**Exercise directions**
Transcribe the data exactly. Leave nothing out.
+ + + +
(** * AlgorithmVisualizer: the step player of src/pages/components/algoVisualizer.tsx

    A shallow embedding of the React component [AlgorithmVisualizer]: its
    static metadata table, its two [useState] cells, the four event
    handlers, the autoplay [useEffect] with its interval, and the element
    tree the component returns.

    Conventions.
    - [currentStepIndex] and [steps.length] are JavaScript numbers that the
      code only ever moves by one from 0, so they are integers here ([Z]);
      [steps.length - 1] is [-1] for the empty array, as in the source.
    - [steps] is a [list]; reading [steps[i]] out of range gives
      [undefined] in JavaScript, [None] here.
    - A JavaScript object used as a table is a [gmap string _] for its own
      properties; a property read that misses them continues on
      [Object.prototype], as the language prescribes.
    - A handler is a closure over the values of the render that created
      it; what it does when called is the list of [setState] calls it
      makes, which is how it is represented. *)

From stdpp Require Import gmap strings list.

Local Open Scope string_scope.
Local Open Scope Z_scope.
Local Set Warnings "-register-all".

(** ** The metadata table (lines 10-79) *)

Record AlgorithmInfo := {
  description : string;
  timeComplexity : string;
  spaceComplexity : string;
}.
+ + + +
**Reply to the task**
(** * AlgorithmVisualizer: the step player of src/pages/components/algoVisualizer.tsx

    A shallow embedding of the React component [AlgorithmVisualizer]: its
    static metadata table, its two [useState] cells, the four event
    handlers, the autoplay [useEffect] with its interval, and the element
    tree the component returns.

    Conventions.
    - [currentStepIndex] and [steps.length] are JavaScript numbers that the
      code only ever moves by one from 0, so they are integers here ([Z]);
      [steps.length - 1] is [-1] for the empty array, as in the source.
    - [steps] is a [list]; reading [steps[i]] out of range gives
      [undefined] in JavaScript, [None] here.
    - A JavaScript object used as a table is a [gmap string _] for its own
      properties; a property read that misses them continues on
      [Object.prototype], as the language prescribes.
    - A handler is a closure over the values of the render that created
      it; what it does when called is the list of [setState] calls it
      makes, which is how it is represented. *)

From stdpp Require Import gmap strings list.

Local Open Scope string_scope.
Local Open Scope Z_scope.
Local Set Warnings "-register-all".

(** ** The metadata table (lines 10-79) *)

Record AlgorithmInfo := {
  description : string;
  timeComplexity : string;
  spaceComplexity : string;
}.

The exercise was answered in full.